**Exercise requirements**
Sort through the entries below and pull out lines containing the word "destruct".
(Exercise input Opens)
Section frames.
#[local] Set Default Proof Using "Type*".
Context `{ToolsLaws} (P : string → Prop).
Notation R := (same P).

Lemma keep_ret {A} (a : A) : steps R (mret a).
Proof. by intros w p Hp. Qed.
Lemma same_throw {A} e : steps R (throw (A := A) e).
Proof. by intros w p Hp. Qed.
Lemma keep_bind {A B} (m : M A) (f : A → M B) : steps R m → (∀ a, steps R (f a)) → steps R (m ≫= f).
Proof. intros Hm Hf. apply steps_bind; [typeclasses eauto|done..]. Qed.
Lemma same_read p : steps R (read_to_string p).
Proof. by intros w q Hq. Qed.
Lemma same_ok {A} (m : M A) : steps R m → steps R (ok m).
Proof. intros Hm. apply steps_ok; [typeclasses eauto|done]. Qed.
Lemma same_try {A} (m : M A) : steps R m → steps R (try m).
Proof. intros Hm. apply steps_try; [typeclasses eauto|done]. Qed.
Lemma same_gets {A} (f : World → A) : steps R (gets f).
Proof. by intros w p Hp. Qed.
Lemma same_lift {A} (r : Result A Error) : steps R (lift r).
Proof. by intros w p Hp. Qed.
Lemma same_context {A} ctx (m : M A) : steps R m → steps R (with_context ctx m).
Proof. intros Hm. apply steps_context; [typeclasses eauto|done]. Qed.
Lemma same_is_file p : steps R (is_file p).
Proof. apply same_gets. Qed.
Lemma same_for_each {A B} (f : B → A → M B) b l : (∀ b a, a ∈ l → steps R (f b a)) → steps R (for_each f b l).
Proof. intros Hf. apply steps_for_each; [typeclasses eauto|done]. Qed.
Lemma steps_disk_op p f : (∀ r fs, R fs (f r fs)) → steps R (disk_op p f).
Proof. intros Hf w. apply Hf. Qed.
Lemma steps_create_dir p : steps R (create_dir_all p).
Proof. by apply steps_disk_op. Qed.
Lemma remove_below_lookup d r (fs : Files) p : below d p = false → remove_below d r fs !! p = fs !! p.
Proof.
  intros Hp. assert (∀ l1 l2 : list (string * string), NoDup (l1 ++ l2).*1 →
    (list_to_map (List.filter (λ kv, negb (below d kv.1)) l1 ++ l2) : Files) !! p = (list_to_map (l1 ++ l2) : Files) !! p) as Hl.
  { induction l1 as [|[k v] l1 IH]; intros l2 ND; [done|]. apply NoDup_cons in ND as [_ ND].
    cbn [List.filter fst]. rewrite <- app_comm_cons, list_to_map_cons. destruct (below d k) eqn:Ek; cbn [negb].
    - rewrite lookup_insert_ne by congruence. by apply IH.
    - rewrite <- app_comm_cons, list_to_map_cons. destruct (decide (k = p)) as [->|Hne]; [by rewrite !lookup_insert_eq|]. rewrite !lookup_insert_ne by done. by apply IH. }
  destruct r as [| |n]; cbn; [|done|].
  - rewrite <- (app_nil_r (List.filter _ _)), Hl; rewrite app_nil_r; [by rewrite list_to_map_to_list|apply NoDup_fst_map_to_list].
  - rewrite Hl; rewrite take_drop; [by rewrite list_to_map_to_list|apply NoDup_fst_map_to_list].
Qed.
Lemma steps_remove_dir d : (∀ p, P p → below d p = false) → steps R (remove_dir_all d).
Proof. intros Hd. apply steps_disk_op. intros r fs p Hp. by apply remove_below_lookup, Hd. Qed.
Lemma steps_rename a b : ¬ P a → ¬ P b → steps R (rename a b).
Proof.
  intros Ha Hb. apply keep_bind; [apply same_read|]. intros c. apply steps_disk_op.
  intros [] fs p Hp; try done. rewrite lookup_insert_ne, lookup_delete_ne; [done|..]; by intros ->.
Qed.
Lemma steps_read_dir d : steps R (read_dir d).
Proof. intros w. done. Qed.
Lemma steps_non_empty p : steps R (non_empty p).
Proof. intros w. done. Qed.
Lemma steps_write_file p c : ¬ P p → steps R (write p c).
Proof. intros Hp. apply steps_write; [typeclasses eauto|]. intros fs c' q Hq. rewrite lookup_insert_ne; [done|]. by intros ->. Qed.
Lemma steps_write_json p c : ¬ P p → ¬ P (with_extension p "json.part") → steps R (write_json p c).
Proof. intros H1 H2. apply keep_bind; [by apply steps_write_file|]. intros _. by apply steps_rename. Qed.
Lemma steps_remove_file p : ¬ P p → steps R (remove_file p).
Proof.
  intros Hp w q Hq. unfold remove_file. assert (p ≠ q) by (by intros ->).
  destruct (w_files w !! p), (stored (w_step w) p); cbn; by rewrite ?lookup_delete_ne.
Qed.
Lemma steps_spawn limit args : (∀ p, P p → writes args p = false) → steps R (spawn limit args).
Proof.
  intros Ha. apply keep_bind.
  - intros w p Hp. unfold tick. pose proof (tool_frame (w_step w) (w_files w) limit args p (Ha p Hp)) as Hf.
    by destruct (tool_run _ _ _ _).
  - intros []; [by apply keep_ret|by apply same_throw].
Qed.
Lemma steps_open_log l : ¬ P l → steps R (open_log l).
Proof. intros Hl. apply steps_disk_op. intros [] fs p Hp; try done. rewrite lookup_insert_ne; [done|]. by intros ->. Qed.
Lemma steps_append l t : ¬ P l → steps R (append l t).
Proof. intros Hl w p Hp. cbn. rewrite lookup_insert_ne; [done|]. by intros ->. Qed.
Lemma steps_log_dir l : steps R (log_dir l).
Proof. unfold log_dir. destruct (parent l); [apply steps_create_dir|by apply keep_ret]. Qed.
Lemma steps_status args l limit : ¬ P l → (∀ p, P p → writes args p = false) → steps R (status_logged args l limit).
Proof.
  intros Hl Ha. unfold status_logged. apply keep_bind; [apply steps_log_dir|intros _].
  apply keep_bind; [by apply steps_open_log|intros _]. apply keep_bind; [by apply steps_spawn|intros o].
  apply keep_bind; [by apply steps_append|intros _]. by apply keep_ret.
Qed.
Lemma steps_run_logged args l : ¬ P l → (∀ p, P p → writes args p = false) → steps R (run_logged args l).
Proof.
  intros Hl Ha. unfold run_logged. apply keep_bind; [by apply steps_status|].
  intros []; [by apply keep_ret|by apply same_throw].
Qed.
Lemma steps_stdout args l allow : (∀ f, l = Some f → ¬ P f) → (∀ p, P p → writes args p = false) → steps R (stdout args l allow).
Proof.
  intros Hl Ha. unfold stdout. apply keep_bind; [|intros _].
  { destruct l as [f|]; [|by apply keep_ret]. apply keep_bind; [apply steps_log_dir|intros _; by apply steps_open_log, Hl]. }
  apply keep_bind; [by apply steps_spawn|intros o]. apply keep_bind; [|intros _].
  { destruct l as [f|]; [by apply steps_append, Hl|by apply keep_ret]. }
  destruct (_ && _); [by apply same_throw|by apply keep_ret].
Qed.
Lemma steps_duration f : steps R (duration f).
Proof.
  unfold duration. apply keep_bind; [|intros ?; by apply keep_ret].
  apply same_ok. by apply steps_stdout.
Qed.
End frames.
#[export] Hint Resolve steps_create_dir steps_read_dir steps_non_empty steps_duration : steps.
(Exercise input Closes)
**Reply**
    cbn [List.filter fst]. rewrite <- app_comm_cons, list_to_map_cons. destruct (below d k) eqn:Ek; cbn [negb].
    - rewrite <- app_comm_cons, list_to_map_cons. destruct (decide (k = p)) as [->|Hne]; [by rewrite !lookup_insert_eq|]. rewrite !lookup_insert_ne by done. by apply IH. }
  destruct r as [| |n]; cbn; [|done|].
  destruct (w_files w !! p), (stored (w_step w) p); cbn; by rewrite ?lookup_delete_ne.
    by destruct (tool_run _ _ _ _).
Proof. unfold log_dir. destruct (parent l); [apply steps_create_dir|by apply keep_ret]. Qed.
  { destruct l as [f|]; [|by apply keep_ret]. apply keep_bind; [apply steps_log_dir|intros _; by apply steps_open_log, Hl]. }
  { destruct l as [f|]; [by apply steps_append, Hl|by apply keep_ret]. }
  destruct (_ && _); [by apply same_throw|by apply keep_ret].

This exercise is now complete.